● **PROBLEM**:
Please return only the lines from the one holding "match es with" through the one holding "reject? negb (String.eqb canonical", exactly as they appear in the records below, both ends included.

[Saved data entries]
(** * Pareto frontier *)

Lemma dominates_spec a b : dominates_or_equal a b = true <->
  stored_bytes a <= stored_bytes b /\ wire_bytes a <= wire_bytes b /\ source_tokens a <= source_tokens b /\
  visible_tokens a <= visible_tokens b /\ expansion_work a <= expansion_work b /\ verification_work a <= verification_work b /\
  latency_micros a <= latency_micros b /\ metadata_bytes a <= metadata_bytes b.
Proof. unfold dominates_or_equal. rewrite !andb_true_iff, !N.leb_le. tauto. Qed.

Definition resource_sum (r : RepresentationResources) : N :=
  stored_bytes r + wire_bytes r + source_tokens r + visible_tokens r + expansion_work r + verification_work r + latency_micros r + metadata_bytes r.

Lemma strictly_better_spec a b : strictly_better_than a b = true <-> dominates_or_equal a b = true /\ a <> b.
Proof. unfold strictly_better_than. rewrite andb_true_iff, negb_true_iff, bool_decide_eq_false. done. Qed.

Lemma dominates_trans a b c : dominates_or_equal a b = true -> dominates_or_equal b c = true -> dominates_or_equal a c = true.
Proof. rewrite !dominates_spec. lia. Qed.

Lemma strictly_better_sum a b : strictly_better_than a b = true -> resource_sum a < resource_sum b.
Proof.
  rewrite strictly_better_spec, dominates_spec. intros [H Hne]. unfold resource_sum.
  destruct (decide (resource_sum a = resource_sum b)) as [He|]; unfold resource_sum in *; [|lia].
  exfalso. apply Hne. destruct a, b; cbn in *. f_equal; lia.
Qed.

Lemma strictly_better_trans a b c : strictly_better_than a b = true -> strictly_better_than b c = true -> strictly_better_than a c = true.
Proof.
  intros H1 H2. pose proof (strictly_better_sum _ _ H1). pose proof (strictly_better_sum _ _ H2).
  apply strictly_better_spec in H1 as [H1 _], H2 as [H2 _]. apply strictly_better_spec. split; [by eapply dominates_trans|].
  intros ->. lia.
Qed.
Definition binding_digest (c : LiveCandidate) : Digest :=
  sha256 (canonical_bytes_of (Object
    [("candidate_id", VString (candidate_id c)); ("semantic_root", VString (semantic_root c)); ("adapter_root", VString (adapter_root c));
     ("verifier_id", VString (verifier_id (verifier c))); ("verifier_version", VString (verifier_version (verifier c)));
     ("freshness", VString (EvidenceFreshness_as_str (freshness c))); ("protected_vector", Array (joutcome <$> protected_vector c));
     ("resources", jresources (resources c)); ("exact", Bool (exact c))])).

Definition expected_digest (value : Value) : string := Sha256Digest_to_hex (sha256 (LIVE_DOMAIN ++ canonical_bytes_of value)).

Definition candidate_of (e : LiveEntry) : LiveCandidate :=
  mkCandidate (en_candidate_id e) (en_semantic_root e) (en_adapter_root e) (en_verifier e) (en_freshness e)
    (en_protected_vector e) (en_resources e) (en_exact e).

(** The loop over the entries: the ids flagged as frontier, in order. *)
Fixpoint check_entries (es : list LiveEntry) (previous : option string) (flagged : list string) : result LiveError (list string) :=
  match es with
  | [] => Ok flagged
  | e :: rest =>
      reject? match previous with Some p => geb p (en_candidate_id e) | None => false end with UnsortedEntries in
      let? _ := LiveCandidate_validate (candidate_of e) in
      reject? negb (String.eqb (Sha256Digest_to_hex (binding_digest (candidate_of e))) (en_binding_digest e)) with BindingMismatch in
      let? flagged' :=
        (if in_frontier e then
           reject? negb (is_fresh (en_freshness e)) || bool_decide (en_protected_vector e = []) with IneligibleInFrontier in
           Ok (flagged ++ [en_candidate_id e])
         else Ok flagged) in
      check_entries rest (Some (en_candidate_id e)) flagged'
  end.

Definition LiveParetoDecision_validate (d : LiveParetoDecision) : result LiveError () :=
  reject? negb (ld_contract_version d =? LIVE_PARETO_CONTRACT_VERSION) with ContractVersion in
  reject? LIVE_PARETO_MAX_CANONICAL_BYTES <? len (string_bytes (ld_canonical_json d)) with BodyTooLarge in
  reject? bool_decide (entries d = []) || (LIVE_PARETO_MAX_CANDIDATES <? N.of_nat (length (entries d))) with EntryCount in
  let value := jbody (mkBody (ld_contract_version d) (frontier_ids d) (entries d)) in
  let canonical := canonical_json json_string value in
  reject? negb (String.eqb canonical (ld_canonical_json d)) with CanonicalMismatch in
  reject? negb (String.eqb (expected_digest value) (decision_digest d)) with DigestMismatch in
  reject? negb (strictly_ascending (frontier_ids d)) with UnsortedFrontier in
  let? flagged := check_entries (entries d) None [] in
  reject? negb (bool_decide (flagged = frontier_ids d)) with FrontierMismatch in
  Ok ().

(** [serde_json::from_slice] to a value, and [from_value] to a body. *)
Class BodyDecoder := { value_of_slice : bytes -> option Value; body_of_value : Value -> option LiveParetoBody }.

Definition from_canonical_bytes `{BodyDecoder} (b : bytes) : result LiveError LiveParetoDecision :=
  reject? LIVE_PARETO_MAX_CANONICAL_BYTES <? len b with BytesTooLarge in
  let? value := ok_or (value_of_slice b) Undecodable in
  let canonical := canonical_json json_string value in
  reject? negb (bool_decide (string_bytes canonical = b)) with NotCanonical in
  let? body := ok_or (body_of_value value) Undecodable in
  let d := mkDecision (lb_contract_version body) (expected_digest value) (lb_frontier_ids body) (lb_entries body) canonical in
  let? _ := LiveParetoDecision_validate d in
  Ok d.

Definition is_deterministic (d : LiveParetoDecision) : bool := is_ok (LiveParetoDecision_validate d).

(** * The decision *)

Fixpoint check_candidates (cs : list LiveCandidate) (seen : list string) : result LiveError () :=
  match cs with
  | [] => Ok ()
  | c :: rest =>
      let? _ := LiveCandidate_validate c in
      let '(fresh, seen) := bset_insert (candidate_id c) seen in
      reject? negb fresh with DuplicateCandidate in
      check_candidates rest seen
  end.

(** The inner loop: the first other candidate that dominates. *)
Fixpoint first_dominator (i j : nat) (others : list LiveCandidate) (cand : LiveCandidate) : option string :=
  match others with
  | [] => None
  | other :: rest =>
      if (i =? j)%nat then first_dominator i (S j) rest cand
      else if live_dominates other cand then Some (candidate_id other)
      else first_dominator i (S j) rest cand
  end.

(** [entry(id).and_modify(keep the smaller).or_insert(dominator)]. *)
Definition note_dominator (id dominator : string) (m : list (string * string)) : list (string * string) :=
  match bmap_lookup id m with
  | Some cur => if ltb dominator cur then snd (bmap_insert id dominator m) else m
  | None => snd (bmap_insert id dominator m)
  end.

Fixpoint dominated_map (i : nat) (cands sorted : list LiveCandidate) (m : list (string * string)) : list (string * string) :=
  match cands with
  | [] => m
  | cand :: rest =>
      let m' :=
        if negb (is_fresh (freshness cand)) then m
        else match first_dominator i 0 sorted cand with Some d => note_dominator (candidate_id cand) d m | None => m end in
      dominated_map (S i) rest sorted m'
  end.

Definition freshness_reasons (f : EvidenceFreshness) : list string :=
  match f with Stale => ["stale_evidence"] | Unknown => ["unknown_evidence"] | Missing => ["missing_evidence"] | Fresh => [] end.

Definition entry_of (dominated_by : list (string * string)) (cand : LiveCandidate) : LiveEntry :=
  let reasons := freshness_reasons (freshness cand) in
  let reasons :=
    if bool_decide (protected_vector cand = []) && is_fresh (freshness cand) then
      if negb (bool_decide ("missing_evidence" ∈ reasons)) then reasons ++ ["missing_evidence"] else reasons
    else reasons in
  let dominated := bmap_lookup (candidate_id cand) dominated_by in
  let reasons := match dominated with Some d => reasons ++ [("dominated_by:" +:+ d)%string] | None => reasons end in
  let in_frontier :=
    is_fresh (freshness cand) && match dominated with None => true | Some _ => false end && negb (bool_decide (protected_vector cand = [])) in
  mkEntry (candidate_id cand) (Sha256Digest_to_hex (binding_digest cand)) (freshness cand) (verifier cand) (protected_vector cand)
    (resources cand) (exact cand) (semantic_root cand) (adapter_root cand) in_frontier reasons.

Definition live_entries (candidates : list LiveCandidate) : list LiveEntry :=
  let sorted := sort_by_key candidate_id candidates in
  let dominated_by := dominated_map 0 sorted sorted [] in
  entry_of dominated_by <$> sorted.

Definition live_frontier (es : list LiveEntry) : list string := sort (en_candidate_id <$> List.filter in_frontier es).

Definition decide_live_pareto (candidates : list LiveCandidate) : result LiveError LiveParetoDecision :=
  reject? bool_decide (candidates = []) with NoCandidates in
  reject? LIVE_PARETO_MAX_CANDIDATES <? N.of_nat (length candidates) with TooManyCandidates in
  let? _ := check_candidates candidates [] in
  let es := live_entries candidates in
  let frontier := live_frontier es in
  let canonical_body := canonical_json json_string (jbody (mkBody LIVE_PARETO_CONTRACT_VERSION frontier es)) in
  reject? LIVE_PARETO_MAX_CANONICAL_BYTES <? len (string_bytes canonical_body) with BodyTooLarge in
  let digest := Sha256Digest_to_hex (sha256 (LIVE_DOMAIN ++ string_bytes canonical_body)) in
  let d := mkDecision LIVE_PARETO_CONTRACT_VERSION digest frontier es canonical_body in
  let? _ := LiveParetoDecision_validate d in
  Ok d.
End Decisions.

● **RESPONSE BOX**:
  match es with
  | [] => Ok flagged
  | e :: rest =>
      reject? match previous with Some p => geb p (en_candidate_id e) | None => false end with UnsortedEntries in
      let? _ := LiveCandidate_validate (candidate_of e) in
      reject? negb (String.eqb (Sha256Digest_to_hex (binding_digest (candidate_of e))) (en_binding_digest e)) with BindingMismatch in
      let? flagged' :=
        (if in_frontier e then
           reject? negb (is_fresh (en_freshness e)) || bool_decide (en_protected_vector e = []) with IneligibleInFrontier in
           Ok (flagged ++ [en_candidate_id e])
         else Ok flagged) in
      check_entries rest (Some (en_candidate_id e)) flagged'
  end.

Definition LiveParetoDecision_validate (d : LiveParetoDecision) : result LiveError () :=
  reject? negb (ld_contract_version d =? LIVE_PARETO_CONTRACT_VERSION) with ContractVersion in
  reject? LIVE_PARETO_MAX_CANONICAL_BYTES <? len (string_bytes (ld_canonical_json d)) with BodyTooLarge in
  reject? bool_decide (entries d = []) || (LIVE_PARETO_MAX_CANDIDATES <? N.of_nat (length (entries d))) with EntryCount in
  let value := jbody (mkBody (ld_contract_version d) (frontier_ids d) (entries d)) in
  let canonical := canonical_json json_string value in
  reject? negb (String.eqb canonical (ld_canonical_json d)) with CanonicalMismatch in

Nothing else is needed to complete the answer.